Le analisi dal contesto politico e dei think tank descrivono che i controlli non riguardano solo i chip, ma anche l'attrezzatura di produzione, le tematiche di packaging e determinate aree di memoria/HBM . In questa situazione, un IPO diventa uno strumento per finanziare ricerca, tape-out, ecosistemi software, programmi per sviluppatori e sicurezza della catena di approvvigionamento. Reuters lo formula nel contesto delle attuali quotazioni affermando che la Cina sta „domestic alternatives“ costruendo, , mentre Washington inasprisce le restrizioni sui chip avanzati.

Fonte: wccftech.com
I chip AI Biren BR100 e BR104 in una vista dettagliata, che dimostra i progressi tecnologici della Cina e la crescente domanda di hardware AI potente.
Domanda di hardware AI
Biren è stata fondata nel 2019. Un prodotto iniziale è il BR100, per il quale Biren nel 2022 ha comunicato prestazioni paragonabili a quelle dell'H100 di Nvidia (Reuters inquadra questo come „claimed“ ). L'origine dei fondatori viene situata concretamente in quel contesto (tra cui esperienze in SenseTime e Qualcomm/Huawei).
Il segnale più grande sta nel tempismo: quando gli investitori retail a Hong Kong sovrascrivono un IPO di chip AI migliaia di volte e contemporaneamente seguono altre operazioni AI e di semiconduttori, si crea un corridoio di finanziamento per una maggiore potenza di calcolo locale, anche se le importazioni di fascia alta sono politicamente instabili. Allo stesso tempo, la domanda globale di calcolo AI rimane una pressione che non conosce confini nazionali. Reuters riferisce, ad esempio, di un forte aumento della domanda cinese di chip AI Nvidia e delle conseguenti discussioni di produzione con TSMC. Più modelli, più inferenza, più dati significano più chip, elettricità, packaging e memoria.

Fonte: user-added
Il chip AI Biren BR100, un prodotto chiave dell'azienda cinese che mira a una quotazione a Hong Kong.

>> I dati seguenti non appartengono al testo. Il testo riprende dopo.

(** * InsureMate slide scripts: a shallow embedding and its properties

    Two Python scripts are modelled here:
    - [convert_ppt_to_html.py], which reads a deck through python-pptx,
      classifies the text of every slide into a title and content blocks
      and renders a static HTML page;
    - [create_ppt.py], which builds a deck from hardcoded text.

    Python [str] values are sequences of Unicode code points; they are
    modelled as lists of [N].  The python-pptx object model, the file
    system and the clock are outside the scripts and appear as data the
    functions receive. *)

From Stdlib Require Import List NArith ZArith Bool Arith Lia String Ascii.
Import ListNotations.

Set Implicit Arguments.

(* ===================================================================== *)
(** * Part I: Python strings                                              *)
(* ===================================================================== *)

Module Py.

Definition char := N.
Definition str := list char.

Definition str_eq_dec : forall a b : str, {a = b} + {a <> b} :=
  list_eq_dec N.eq_dec.

Definition str_eqb (a b : str) : bool :=
  if str_eq_dec a b then true else false.

(** Source literals are written as Rocq strings and decoded from UTF-8,
    so that [py "•"] is the one code point U+2022. *)
Fixpoint utf8_decode (need : nat) (acc : N) (bs : list N) : str :=
  match bs with
  | [] => []
  | b :: t =>
    match need with
    | O =>
      if (b <? 128)%N then b :: utf8_decode 0 0%N t
      else if (b <? 224)%N then utf8_decode 1 (b mod 32)%N t
      else if (b <? 240)%N then utf8_decode 2 (b mod 16)%N t
      else utf8_decode 3 (b mod 8)%N t
    | S O => (acc * 64 + b mod 64)%N :: utf8_decode 0 0%N t
    | S k => utf8_decode k (acc * 64 + b mod 64)%N t
    end
  end.

Definition py (s : string) : str :=
  utf8_decode 0 0%N (List.map N_of_ascii (list_ascii_of_string s)).

(** Characters the literals cannot spell. *)
Definition NL : char := 10%N.      (* '\n' *)
Definition DQ : char := 34%N.      (* the double quote *)
Definition SQ : char := 39%N.      (* the single quote *)
Definition AMP : char := 38%N.     (* & *)
Definition LT : char := 60%N.      (* < *)
Definition GT : char := 62%N.      (* > *)
Definition BULLET : char := 8226%N. (* U+2022 *)
Definition DASH : char := 45%N.    (* - *)
Definition STAR : char := 42%N.    (* * *)

(** Truthiness of a [str]: the empty string is falsy. *)
Definition truthy (s : str) : bool :=
  match s with [] => false | _ :: _ => true end.
(** Along a run, the index holds entries whose objects are stored, and
    every record of the chain from HEAD is a stored commit. *)
Lemma run_history (ops : list op) :
  forall (s : state) (recs : list (string * value)) (ess : list (list (string * string)))
         (es : list (string * string)),
    readonly s = ∅ ->
    is_chain s (getCurrentHead s) recs ->
    history s recs ess ->
    index_holds s es -> stored_entries s es ->
    NoDup (run_ids ops s ++ List.map fst recs) ->
    exists recs' ess',
      is_chain (run ops s) (getCurrentHead (run ops s)) recs'
      /\ List.map fst recs' = rev (run_ids ops s) ++ List.map fst recs
      /\ history (run ops s) recs' ess'.
Proof.
  induction ops as [|o ops IH]; intros s recs ess es Hro Hc Hh Hidx Hes Hnd.
  - exists recs, ess. split_and!; [exact Hc | reflexivity | exact Hh].
  - pose proof (step_readonly o s Hro) as Hro'.
    assert (Hmono : forall h c, readFile (obj_path h) s = Some c ->
              exists c', readFile (obj_path h) (step o s) = Some c').
    { intros h c. now apply step_keeps_objects. }
    destruct o as [f|m t|p c]; cbn [run run_ids] in *.
    + assert (Hsame : forall id, In id (List.map fst recs) ->
                files (snd (add f s)) !! obj_path id = files s !! obj_path id).
      { intros id Hin. apply add_keeps_stored; [exact Hro | apply obj_path_not_index|].
        eapply is_chain_stored; eassumption. }
      destruct (add_index f s es Hro Hidx Hes) as (es' & Hidx' & Hes').
      apply (IH _ recs ess es');
        [exact Hro' | | | exact Hidx' | exact Hes' | exact Hnd].
      * cbn [step]. rewrite (getCurrentHead_ext s (snd (add f s))).
        -- eapply is_chain_frame; [exact Hsame | exact Hc].
        -- apply add_frame; [apply head_not_index|].
           intros T _ E. exact (obj_path_not_head _ (eq_sym E)).
      * eapply history_frame; [exact Hsame | exact Hmono | exact Hh].
    + destruct (commit_outcome m t s Hro)
        as [(line & Hcm & Hline)|(raw & index & Hraw & Hparse & Hcm)].
      * rewrite (committed_stopped m t line s Hcm Hline) in Hnd |- *.
        cbn [step] in *. rewrite Hcm in *. cbn [snd] in *.
        apply (IH _ recs ess es);
          [exact Hro' | | | exact Hidx | | exact Hnd].
        -- rewrite (getCurrentHead_ext s (print line s)) by reflexivity.
           eapply is_chain_frame; [|exact Hc]. reflexivity.
        -- eapply history_frame; [| |exact Hh]; [reflexivity | eauto].
        -- eapply stored_entries_mono; [|exact Hes]. eauto.
      * cbv zeta in Hcm.
        rewrite (committed_through m t raw index s _ Hraw Hparse Hcm eq_refl) in Hnd |- *.
        cbn [step] in *. rewrite Hcm in *. cbn [snd] in *.
        cbn [app] in Hnd. pose proof Hnd as [Hnew Hnd']%NoDup_cons.
        assert (Hnew' : ~ In (hashObject (stringify (commitData t m index (getCurrentHead s))))
                          (List.map fst recs)).
        { intros Hin. apply Hnew. apply elem_of_app. right. now apply list_elem_of_In. }
        destruct (success_state_chain m t raw index s recs Hparse Hc Hnew') as [Hhd Hc1].
        assert (Hindex : index = Arr (List.map entry_of es)).
        { destruct Hidx as (raw' & Hraw' & Hparse'). congruence. }
        match type of Hc1 with is_chain ?s1 _ _ =>
          assert (Hsame : forall id, In id (List.map fst recs) ->
                    files s1 !! obj_path id = files s !! obj_path id) end.
        { intros id Hin. cbn [files].
          rewrite lookup_insert_ne by (intros E; exact (obj_path_not_index _ (eq_sym E))).
          rewrite lookup_insert_ne by (intros E; exact (obj_path_not_head _ (eq_sym E))).
          apply lookup_insert_ne. intros E. apply obj_path_inj in E. congruence. }
        destruct (IH _ ((_, _) :: recs) (es :: ess) [] Hro'
                    ltac:(rewrite Hhd; exact Hc1)) as (recs' & ess' & Hc' & Hids & Hh').
        -- cbn [history]. split; [|eapply history_frame; [exact Hsame | exact Hmono | exact Hh]].
           split; [|split].
           ++ exists t, m. rewrite (parent_info_id s recs ess Hh), <- (is_chain_head _ _ _ Hc).
              now rewrite Hindex.
           ++ eapply stored_entries_mono; [exact Hmono | exact Hes].
           ++ destruct recs as [|[ph pdata] rest], ess as [|pes ess0];
                cbn [parent_info history] in *; try exact I; try contradiction.
              destruct Hh as [((pnow & pmessage & Hpdata) & Hpes & _) _].
              destruct Hc as (_ & Hpobj & Hpid & _).
              split; [rewrite Hpid; reflexivity|].
              split; [eapply stored_entries_mono; [exact Hmono | exact Hpes]|].
              exists pnow, pmessage, (fst <$> parent_info rest ess0).
              unfold readFile in *. rewrite Hsame by now left.
              now rewrite <- Hpdata.
        -- exists empty_index. split; [apply lookup_insert_eq | reflexivity].
        -- intros p h [].
        -- cbn [List.map fst]. now rewrite <- Permutation_middle.
        -- exists recs', ess'. split_and!; [exact Hc' | | exact Hh'].
           rewrite Hids. cbn [List.map fst rev]. rewrite <- app_assoc. reflexivity.
    + cbn [step] in *. destruct (is_repo_path p) eqn:Hp; [now apply (IH _ recs ess es)|].
      assert (Hsame : forall q, is_repo_path q = true ->
                <[p := c]> (files s) !! q = files s !! q).
      { intros q Hq. apply lookup_insert_ne. intros ->. congruence. }
      apply (IH _ recs ess es); [exact Hro' | | | | | exact Hnd].
      * rewrite (getCurrentHead_ext s) by (cbn [files]; now apply Hsame).
        eapply is_chain_frame; [|exact Hc]. intros id Hin. cbn [files].
        apply Hsame, is_repo_path_obj.
      * eapply history_frame; [| exact Hmono | exact Hh]. intros id Hin. cbn [files].
        apply Hsame, is_repo_path_obj.
      * eapply index_holds_ext; [|exact Hidx]. cbn [files]. now apply Hsame.
      * eapply stored_entries_mono; [exact Hmono | exact Hes].
Qed.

L'avvio di Biren dimostra che nel 2026 Hong Kong diventa il mercato dei capitali per l'hardware AI per la Cina. La pipeline con Kunlunxin, MiniMax, Zhipu AI e altre operazioni rende chiaro: qui vengono organizzati capitali per l'indipendenza a lungo termine nei chip, nei modelli e nell'infrastruttura, sotto l'ombra permanente delle regole di esportazione e dei rischi della catena di approvvigionamento. Se ne deriveranno piattaforme globalmente competitive, non si deciderà il primo giorno di negoziazione, ma sulle roadmap, sui partner di produzione, sugli ecosistemi software e su quanto bene la nuova capacità di calcolo possa tradursi in prodotti reali. Questa ondata di IPO va letta come un barometro industriale.